■ **INSTRUCTIONS TO FOLLOW**
Could you filter the material and copy every line where the word "units" occurs?

■ **ENTRIES SUPPLIED**
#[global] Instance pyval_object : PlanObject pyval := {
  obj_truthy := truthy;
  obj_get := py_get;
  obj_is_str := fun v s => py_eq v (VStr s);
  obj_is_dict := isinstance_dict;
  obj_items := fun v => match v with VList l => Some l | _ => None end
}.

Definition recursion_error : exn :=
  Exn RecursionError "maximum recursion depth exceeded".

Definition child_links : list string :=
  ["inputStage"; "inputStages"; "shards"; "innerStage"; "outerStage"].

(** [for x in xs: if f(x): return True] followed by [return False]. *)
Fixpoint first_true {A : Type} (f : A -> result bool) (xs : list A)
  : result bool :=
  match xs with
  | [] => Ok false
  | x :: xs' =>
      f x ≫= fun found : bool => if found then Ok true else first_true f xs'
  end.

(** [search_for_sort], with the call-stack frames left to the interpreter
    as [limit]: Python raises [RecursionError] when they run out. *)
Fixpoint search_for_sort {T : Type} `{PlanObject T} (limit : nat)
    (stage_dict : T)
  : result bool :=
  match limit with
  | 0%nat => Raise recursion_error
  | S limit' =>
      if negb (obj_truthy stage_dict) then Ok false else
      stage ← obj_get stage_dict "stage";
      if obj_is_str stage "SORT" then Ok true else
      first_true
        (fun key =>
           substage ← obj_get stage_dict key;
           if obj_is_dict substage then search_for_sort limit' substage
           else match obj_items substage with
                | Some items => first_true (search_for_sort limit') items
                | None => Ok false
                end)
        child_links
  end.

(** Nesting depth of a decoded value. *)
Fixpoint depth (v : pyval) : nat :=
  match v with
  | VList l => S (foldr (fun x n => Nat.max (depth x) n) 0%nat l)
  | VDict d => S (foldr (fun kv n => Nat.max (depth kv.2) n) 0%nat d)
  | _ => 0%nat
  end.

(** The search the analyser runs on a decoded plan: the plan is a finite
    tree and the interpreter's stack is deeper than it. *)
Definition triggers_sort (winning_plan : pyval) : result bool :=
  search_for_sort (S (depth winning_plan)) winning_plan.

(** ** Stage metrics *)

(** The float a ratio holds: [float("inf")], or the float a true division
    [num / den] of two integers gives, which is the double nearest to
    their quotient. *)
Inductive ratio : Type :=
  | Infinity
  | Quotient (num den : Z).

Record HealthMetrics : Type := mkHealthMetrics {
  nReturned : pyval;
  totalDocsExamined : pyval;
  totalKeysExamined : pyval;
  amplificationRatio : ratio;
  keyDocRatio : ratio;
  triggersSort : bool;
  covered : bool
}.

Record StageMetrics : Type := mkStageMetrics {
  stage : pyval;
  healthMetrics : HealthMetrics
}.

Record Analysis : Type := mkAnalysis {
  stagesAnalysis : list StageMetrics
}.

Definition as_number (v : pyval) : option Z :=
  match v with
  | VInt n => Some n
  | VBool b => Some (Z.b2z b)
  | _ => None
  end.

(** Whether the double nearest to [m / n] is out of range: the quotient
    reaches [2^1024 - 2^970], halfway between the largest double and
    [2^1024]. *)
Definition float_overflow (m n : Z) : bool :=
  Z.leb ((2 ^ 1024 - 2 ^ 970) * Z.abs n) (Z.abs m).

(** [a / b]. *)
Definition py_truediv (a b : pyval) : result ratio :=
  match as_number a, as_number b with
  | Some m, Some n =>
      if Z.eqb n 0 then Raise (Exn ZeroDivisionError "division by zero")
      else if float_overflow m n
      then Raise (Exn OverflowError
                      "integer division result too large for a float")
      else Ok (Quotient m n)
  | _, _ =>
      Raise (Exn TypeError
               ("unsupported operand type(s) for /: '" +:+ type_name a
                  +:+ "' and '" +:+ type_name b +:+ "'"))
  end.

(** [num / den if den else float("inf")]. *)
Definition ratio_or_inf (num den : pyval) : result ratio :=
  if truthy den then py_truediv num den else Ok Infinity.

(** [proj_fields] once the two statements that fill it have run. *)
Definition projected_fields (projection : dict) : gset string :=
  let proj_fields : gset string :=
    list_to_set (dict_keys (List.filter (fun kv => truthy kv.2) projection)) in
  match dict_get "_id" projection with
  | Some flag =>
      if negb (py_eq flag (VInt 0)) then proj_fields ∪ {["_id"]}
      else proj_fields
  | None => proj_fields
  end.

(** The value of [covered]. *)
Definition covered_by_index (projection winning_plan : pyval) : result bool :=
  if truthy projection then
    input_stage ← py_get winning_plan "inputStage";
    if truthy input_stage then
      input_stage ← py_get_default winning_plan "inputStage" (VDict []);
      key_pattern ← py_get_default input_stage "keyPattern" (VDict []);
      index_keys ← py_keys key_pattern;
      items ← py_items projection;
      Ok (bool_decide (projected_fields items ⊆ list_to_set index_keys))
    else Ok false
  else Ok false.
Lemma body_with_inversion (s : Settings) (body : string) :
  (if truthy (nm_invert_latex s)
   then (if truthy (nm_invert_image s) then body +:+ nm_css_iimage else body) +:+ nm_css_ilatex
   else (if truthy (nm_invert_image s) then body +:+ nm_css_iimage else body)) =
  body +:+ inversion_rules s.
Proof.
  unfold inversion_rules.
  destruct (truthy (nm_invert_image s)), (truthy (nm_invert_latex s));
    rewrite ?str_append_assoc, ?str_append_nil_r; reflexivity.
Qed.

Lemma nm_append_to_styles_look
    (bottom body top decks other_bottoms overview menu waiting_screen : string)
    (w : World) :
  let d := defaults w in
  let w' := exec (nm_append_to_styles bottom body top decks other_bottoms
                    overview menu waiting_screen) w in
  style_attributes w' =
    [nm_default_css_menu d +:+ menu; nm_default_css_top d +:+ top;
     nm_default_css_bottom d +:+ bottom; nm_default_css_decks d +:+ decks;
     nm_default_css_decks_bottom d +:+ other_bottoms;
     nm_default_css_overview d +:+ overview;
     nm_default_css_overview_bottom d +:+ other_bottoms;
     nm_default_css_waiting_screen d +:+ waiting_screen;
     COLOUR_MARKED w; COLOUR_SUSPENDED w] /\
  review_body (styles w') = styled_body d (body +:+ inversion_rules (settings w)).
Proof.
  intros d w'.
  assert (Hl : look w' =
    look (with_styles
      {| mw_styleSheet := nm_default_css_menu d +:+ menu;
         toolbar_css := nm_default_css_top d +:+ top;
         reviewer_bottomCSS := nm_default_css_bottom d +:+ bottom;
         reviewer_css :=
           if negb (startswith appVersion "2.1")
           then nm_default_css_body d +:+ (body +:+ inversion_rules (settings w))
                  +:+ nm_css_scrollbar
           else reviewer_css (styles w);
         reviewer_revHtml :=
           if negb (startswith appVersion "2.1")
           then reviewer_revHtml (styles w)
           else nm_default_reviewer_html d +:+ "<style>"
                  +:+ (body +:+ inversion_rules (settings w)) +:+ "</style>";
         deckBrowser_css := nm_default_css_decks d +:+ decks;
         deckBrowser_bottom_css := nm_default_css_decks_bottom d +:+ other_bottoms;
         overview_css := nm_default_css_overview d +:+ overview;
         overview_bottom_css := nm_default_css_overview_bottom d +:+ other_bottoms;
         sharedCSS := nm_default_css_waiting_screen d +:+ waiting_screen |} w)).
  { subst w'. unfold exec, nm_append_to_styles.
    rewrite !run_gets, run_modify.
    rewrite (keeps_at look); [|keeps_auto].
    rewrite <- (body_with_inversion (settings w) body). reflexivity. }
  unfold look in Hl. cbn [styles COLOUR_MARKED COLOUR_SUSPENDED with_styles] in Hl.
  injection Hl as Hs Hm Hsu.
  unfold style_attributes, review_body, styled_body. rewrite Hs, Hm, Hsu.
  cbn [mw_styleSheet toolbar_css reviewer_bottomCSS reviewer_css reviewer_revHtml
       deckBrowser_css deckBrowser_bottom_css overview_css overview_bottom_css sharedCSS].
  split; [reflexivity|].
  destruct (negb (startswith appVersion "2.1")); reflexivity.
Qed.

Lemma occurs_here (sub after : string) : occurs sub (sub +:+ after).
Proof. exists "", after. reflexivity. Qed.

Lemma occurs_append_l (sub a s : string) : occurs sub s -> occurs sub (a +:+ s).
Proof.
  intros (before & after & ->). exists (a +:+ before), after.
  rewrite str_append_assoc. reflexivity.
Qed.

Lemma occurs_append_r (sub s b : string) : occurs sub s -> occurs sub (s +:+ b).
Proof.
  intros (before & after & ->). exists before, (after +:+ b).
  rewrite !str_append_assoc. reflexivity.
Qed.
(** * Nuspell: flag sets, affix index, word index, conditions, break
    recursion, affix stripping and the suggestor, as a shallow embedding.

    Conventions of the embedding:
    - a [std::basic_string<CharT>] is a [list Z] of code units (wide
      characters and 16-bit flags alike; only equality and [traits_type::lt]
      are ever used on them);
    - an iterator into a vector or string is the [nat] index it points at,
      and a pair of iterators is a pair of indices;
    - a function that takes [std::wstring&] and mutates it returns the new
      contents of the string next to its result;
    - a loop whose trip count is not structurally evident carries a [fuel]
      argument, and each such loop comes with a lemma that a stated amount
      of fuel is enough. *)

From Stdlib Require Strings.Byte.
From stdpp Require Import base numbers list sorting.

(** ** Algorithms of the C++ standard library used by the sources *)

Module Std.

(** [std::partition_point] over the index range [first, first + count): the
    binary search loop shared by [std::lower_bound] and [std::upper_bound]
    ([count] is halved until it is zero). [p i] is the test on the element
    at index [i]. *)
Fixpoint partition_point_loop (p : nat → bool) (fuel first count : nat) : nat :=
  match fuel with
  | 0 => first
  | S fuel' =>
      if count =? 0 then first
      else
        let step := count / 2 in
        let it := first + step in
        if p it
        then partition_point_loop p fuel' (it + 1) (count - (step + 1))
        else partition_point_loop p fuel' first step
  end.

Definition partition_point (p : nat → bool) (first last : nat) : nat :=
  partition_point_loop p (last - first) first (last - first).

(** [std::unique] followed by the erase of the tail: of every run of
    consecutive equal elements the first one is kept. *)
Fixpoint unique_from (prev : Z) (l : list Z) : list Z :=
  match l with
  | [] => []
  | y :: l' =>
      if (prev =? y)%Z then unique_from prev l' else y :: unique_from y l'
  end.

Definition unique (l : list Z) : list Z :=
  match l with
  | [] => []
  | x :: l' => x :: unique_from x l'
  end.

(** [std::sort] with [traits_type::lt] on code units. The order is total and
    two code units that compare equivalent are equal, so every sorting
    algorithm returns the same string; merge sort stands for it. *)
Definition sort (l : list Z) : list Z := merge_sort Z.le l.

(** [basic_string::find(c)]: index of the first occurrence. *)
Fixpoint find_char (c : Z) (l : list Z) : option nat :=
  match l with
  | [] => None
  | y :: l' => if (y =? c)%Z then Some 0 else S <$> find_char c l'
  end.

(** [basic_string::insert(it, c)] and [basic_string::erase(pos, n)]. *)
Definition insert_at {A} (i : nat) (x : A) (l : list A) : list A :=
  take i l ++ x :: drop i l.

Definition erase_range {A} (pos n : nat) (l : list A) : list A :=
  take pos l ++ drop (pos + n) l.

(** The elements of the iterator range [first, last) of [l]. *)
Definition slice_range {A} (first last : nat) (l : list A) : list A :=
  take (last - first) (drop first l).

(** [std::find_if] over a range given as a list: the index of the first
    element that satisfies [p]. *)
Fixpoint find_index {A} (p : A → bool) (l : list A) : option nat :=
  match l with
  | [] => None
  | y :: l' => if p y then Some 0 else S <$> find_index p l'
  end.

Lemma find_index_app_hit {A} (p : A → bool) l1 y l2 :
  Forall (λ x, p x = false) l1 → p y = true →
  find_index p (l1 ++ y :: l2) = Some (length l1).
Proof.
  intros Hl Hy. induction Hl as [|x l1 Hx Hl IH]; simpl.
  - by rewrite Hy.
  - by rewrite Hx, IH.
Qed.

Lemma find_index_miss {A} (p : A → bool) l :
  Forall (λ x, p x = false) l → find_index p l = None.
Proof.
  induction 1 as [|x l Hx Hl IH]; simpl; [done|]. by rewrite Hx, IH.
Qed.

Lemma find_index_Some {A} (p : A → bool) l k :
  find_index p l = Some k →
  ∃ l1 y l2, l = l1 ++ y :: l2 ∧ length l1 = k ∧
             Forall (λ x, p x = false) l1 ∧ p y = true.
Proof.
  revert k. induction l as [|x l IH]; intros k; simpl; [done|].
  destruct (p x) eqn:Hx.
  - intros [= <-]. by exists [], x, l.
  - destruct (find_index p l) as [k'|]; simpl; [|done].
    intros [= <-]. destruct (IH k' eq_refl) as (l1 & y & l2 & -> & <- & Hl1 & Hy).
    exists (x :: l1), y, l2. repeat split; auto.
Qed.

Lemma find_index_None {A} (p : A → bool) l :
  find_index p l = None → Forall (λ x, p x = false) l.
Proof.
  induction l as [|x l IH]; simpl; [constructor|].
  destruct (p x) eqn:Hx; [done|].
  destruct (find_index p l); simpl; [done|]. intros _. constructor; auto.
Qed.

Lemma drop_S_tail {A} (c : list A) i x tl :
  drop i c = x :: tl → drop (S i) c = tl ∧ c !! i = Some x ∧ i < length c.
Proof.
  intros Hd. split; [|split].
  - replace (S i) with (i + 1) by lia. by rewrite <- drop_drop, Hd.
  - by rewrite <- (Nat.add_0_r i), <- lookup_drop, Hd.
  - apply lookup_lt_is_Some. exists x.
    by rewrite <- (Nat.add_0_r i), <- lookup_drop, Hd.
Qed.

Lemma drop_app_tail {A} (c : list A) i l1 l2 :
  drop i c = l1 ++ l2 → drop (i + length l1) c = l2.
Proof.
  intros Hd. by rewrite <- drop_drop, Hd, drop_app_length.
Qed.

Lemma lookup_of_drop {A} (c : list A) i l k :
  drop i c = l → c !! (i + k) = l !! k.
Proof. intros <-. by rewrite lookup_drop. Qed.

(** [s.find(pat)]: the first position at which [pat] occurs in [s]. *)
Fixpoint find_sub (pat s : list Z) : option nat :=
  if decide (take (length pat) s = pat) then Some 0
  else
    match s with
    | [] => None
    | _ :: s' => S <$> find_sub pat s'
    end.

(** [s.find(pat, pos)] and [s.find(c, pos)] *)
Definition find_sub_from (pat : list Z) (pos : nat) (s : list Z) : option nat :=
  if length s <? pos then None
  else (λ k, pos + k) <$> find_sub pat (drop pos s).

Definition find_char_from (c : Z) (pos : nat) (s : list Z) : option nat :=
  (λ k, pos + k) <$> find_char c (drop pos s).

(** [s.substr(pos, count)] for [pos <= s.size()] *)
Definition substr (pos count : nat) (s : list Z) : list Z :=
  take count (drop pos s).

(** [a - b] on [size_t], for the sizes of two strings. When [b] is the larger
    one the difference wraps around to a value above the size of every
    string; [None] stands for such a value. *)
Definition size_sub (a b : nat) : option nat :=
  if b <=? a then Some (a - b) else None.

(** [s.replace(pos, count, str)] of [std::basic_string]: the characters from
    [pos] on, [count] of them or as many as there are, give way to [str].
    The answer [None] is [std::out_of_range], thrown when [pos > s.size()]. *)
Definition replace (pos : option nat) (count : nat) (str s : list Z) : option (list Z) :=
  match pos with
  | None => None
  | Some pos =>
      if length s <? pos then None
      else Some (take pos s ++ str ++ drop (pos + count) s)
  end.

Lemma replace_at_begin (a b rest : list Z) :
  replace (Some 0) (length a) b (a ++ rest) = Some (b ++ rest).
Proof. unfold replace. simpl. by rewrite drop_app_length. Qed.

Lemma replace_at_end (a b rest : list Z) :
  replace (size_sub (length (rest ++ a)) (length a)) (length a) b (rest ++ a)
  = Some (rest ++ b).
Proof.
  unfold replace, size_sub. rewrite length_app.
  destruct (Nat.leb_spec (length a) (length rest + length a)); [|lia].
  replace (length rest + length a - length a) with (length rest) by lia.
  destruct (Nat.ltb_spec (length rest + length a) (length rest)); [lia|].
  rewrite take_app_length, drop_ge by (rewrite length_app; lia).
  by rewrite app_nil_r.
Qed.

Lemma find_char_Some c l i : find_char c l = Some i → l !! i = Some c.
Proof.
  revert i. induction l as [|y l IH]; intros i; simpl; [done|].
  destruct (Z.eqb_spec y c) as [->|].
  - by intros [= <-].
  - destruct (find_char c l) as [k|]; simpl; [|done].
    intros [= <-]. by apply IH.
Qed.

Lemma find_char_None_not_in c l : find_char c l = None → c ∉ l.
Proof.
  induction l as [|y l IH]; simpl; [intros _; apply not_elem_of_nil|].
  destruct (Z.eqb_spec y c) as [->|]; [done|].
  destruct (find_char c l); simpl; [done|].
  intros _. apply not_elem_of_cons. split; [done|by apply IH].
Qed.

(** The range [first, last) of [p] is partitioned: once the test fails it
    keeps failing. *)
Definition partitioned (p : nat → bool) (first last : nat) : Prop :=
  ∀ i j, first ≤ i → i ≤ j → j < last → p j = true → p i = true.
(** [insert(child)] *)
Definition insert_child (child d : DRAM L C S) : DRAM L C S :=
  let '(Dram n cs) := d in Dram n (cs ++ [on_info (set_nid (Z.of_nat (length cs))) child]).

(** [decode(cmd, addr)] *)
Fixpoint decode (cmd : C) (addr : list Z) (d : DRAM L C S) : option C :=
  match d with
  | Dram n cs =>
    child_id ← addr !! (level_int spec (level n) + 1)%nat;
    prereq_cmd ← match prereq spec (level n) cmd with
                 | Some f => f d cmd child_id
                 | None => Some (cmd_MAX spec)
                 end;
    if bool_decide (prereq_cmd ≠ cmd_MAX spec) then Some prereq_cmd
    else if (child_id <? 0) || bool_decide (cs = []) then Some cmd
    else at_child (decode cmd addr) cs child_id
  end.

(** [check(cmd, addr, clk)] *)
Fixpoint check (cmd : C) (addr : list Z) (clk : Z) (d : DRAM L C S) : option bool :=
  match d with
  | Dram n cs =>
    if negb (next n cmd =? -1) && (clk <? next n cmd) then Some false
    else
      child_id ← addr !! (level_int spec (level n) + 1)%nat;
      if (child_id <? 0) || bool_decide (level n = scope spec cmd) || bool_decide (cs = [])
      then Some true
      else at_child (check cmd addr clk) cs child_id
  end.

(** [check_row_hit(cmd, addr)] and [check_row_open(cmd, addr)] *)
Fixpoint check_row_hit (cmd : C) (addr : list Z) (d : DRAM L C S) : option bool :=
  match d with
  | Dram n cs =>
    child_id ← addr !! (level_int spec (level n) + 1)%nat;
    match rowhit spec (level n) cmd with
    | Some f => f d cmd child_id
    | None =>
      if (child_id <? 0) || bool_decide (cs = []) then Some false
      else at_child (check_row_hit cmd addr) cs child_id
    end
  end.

■ **ANSWER FOR THIS EXERCISE**
    - a [std::basic_string<CharT>] is a [list Z] of code units (wide
(** [std::sort] with [traits_type::lt] on code units. The order is total and
    two code units that compare equivalent are equal, so every sorting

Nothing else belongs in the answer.